WHAT TO DO –
Would you please return the lines of the entries below starting at the line that has "oi_day : inherits (sr_MaxDay req);" and ending at the line that has "mkChange None [mkNetworkRule", both included, exactly as they are?

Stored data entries
▬▬▬▬▬▬

Lemma blocked_core a mut env op tail : one_mutation env a mut op → blocked (core op tail).
Proof.
  intros [pass Hop] s Hs. destruct (Hs a) as (e & He & _).
  destruct (mutate_unloadable (pv_write env) a (Some pass) (pv_version env) (selfSnapshot env) mut (pv_now env) _ e He) as [e1 E1].
  assert (Ho : ∃ e2, op (st_policy s) = (Err e2, [])).
  { destruct (Hop (st_policy s)) as [->|H]; [by exists e1|exact H]. }
  destruct Ho as [e2 E2]. unfold core. exists e2. erewrite mbind_fail; [done|]. unfold on_policy, mzoom. by rewrite E2.
Qed.

Lemma run_command_blocked env tests rpc a cmd inp : blocked (run_command env tests rpc a cmd inp).
Proof.
  destruct cmd as [req|req|req|req|req]; cbn [run_command].
  - unfold PolicySet. apply blocked_bind; [apply quiet_reads, reads_mlift|]. intros c.
    apply blocked_bind; [apply quiet_admin|]. intros pass. apply blocked_bind; [apply quiet_reads, reads_mget|]. intros s1.
    destruct (Show_ (st_policy s1) (Some a)) as [[? st] ?].
    intros s Hs. destruct (Hs a) as (e & He & _).
    destruct (mutate_unloadable (pv_write env) a (Some pass) (ch_WrittenBy c) (ch_RefreshSelf c) (λ p, applyChange p c)
                (pv_now env) _ e He) as [e1 E1].
    exists e1. erewrite mbind_fail; [done|]. unfold on_policy, mzoom, Set_. by rewrite E1.
  - unfold PolicyAllow. apply blocked_bind; [apply quiet_admin|]. intros pass.
    apply blocked_bind; [apply quiet_allow_pin|]. intros pin. eapply blocked_core, one_mutate.
  - unfold PolicyDeny. apply blocked_bind; [apply quiet_admin|]. intros pass.
    apply blocked_bind; [apply quiet_deny_pin|]. intros pin. eapply blocked_core, one_mutate.
  - unfold PolicyTypedAllow. apply blocked_bind; [apply quiet_admin|]. intros pass. eapply blocked_core, one_guarded.
  - unfold PolicyContractAllow. apply blocked_bind; [apply quiet_admin|]. intros pass. eapply blocked_core, one_guarded.
Qed.

(** ** A request that only inherits *)

Definition inherits (raw : option string) : Prop :=
  match raw with None => True | Some v => ToLower (TrimSpace v) = "inherit" end.

Record only_inherits (req : PolicySetRequest) : Prop := {
  oi_network : sr_Network req ≠ "";
  oi_some : is_set (sr_MaxTx req) || is_set (sr_MaxDay req) || is_set (sr_MaxGasPrice req) = true;
  oi_tx : inherits (sr_MaxTx req);
  oi_day : inherits (sr_MaxDay req);
  oi_gas : inherits (sr_MaxGasPrice req);
  oi_others : sr_Allowlist req = None ∧ sr_IncludeSelf req = None ∧ sr_TypedUnknown req = None ∧ sr_Messages req = None ∧
              sr_TokensNoAllow req = None;
}.

Definition empty_limits : Limits := mkLimits None None None None None None.

Definition inherit_change (env : PolicyEnv) (req : PolicySetRequest) : Change :=
  mkChange None [mkNetworkRule (ToLower (sr_Network req)) empty_limits] None None None [] (selfSnapshot env) (pv_version env).

Lemma setWei_inherits raw fee label : inherits raw → setWei raw fee label = Ok None.
Proof. unfold setWei, inherits. destruct raw as [v|]; [|done]. by intros ->. Qed.

Lemma inherit_built env req : only_inherits req → buildChange env req = Ok (inherit_change env req).
Proof.
  intros [Hn Hs H1 H2 H3 (E1 & E2 & E3 & E4 & E5)]. unfold buildChange. rewrite !setWei_inherits by done.
  rewrite E1, E2, E3, E4, E5. unfold parseOnOff, parse_allow_deny, rbind. rewrite Hs. cbn [orb andb].
  by rewrite bool_decide_false.
Qed.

▬▬▬▬▬▬

TASK RESULT –
  oi_day : inherits (sr_MaxDay req);
  oi_gas : inherits (sr_MaxGasPrice req);
  oi_others : sr_Allowlist req = None ∧ sr_IncludeSelf req = None ∧ sr_TypedUnknown req = None ∧ sr_Messages req = None ∧
              sr_TokensNoAllow req = None;
}.

Definition empty_limits : Limits := mkLimits None None None None None None.

Definition inherit_change (env : PolicyEnv) (req : PolicySetRequest) : Change :=
  mkChange None [mkNetworkRule (ToLower (sr_Network req)) empty_limits] None None None [] (selfSnapshot env) (pv_version env).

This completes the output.